#### What you have to do
Please quote exactly the lines below from the line containing "intros Hk. destruct" to the line containing "destruct (m_watchdogArmed (watch", both lines included, and nothing else.

#### Information provided
Lemma safe_assign (t : nat) (k : Prog) :
  safe TWorker (mkLocal None WIdle) k →
  safe TWorker (mkLocal None (WAssign t))
    (read (λ o, m_watchdog (watch o)) (λ held,
       let assign := write (onWatch (setThread (Some t))) k in
       match held with Some t' => stopAndJoin t' assign | None => assign end)).
Proof.
  intros Hk. assert (Ha : safe TWorker (mkLocal None (WAssign t)) (write (onWatch (setThread (Some t))) k))
    by (eapply safe_workStep; [intros; apply w_assign|done]).
  apply safe_step; [|done]. intros o g o' p HJ Hm [= <- <-]. exists g. split; [by apply g_plain|]. rewrite Hm.
  destruct (m_watchdog (watch o)) as [t'|] eqn:E; [|done]. apply safe_joinOld; [|done]. injection Hm as Hb Hw.
  pose proof (j_stage _ _ HJ) as Hs. rewrite Hw in Hs. destruct Hs as (_ & Hs & _). congruence.
Qed.

Lemma safe_arm (p : OperationPhase) (k : Prog) :
  safe TWorker (mkLocal None WIdle) k → safe TWorker (mkLocal None (stageOf p)) (armWatchdogIfNeeded p k) ∨ p = AwaitingConsent.
Proof.
  intros Hk. destruct (decide (p = Authenticating ∨ p = Reading)) as [Hp|Hp]; [left|destruct p; naive_solver].
  replace (armWatchdogIfNeeded p k) with (armWatchdogIfNeeded Reading k) by by destruct Hp as [->| ->].
  replace (stageOf p) with WArming by by destruct Hp as [->| ->].
  apply safe_write; [done|]. apply safe_step; [|intros o g _ _; by case_match]. intros o g o' q HJ Hm. injection Hm as Hb Hw.
  destruct (m_watchdogArmed (watch o)) eqn:Ea; intros [= <- <-].
  - exists (mkGhost (body g) WIdle). split; [apply g_work; [done|]; rewrite Hw; apply w_noneed; auto|]. unfold mine. cbn. by rewrite Hb.
  - exists (mkGhost (body g) WArmed). split; [apply g_work; [done|]; rewrite Hw; by apply w_arm|].
    unfold mine. cbn. rewrite Hb. clear -Hk. apply safe_step; [|done]. intros o g o' p HJ Hm [= <- <-]. injection Hm as Hb Hw.
    destruct (Z.eqb_spec (watchdogTimeoutSec (m_state o)) 0).
    + exists (mkGhost (body g) WIdle). split; [apply g_work; [done|]; rewrite Hw; apply w_noneed; auto|]. unfold mine. cbn. by rewrite Hb.
    + exists g. split; [by apply g_plain|]. unfold mine. rewrite Hb, Hw. apply safe_start; [done|]. intros t. by apply safe_assign.
Qed.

#### Solution
  intros Hk. destruct (decide (p = Authenticating ∨ p = Reading)) as [Hp|Hp]; [left|destruct p; naive_solver].
  replace (armWatchdogIfNeeded p k) with (armWatchdogIfNeeded Reading k) by by destruct Hp as [->| ->].
  replace (stageOf p) with WArming by by destruct Hp as [->| ->].
  apply safe_write; [done|]. apply safe_step; [|intros o g _ _; by case_match]. intros o g o' q HJ Hm. injection Hm as Hb Hw.
  destruct (m_watchdogArmed (watch o)) eqn:Ea; intros [= <- <-].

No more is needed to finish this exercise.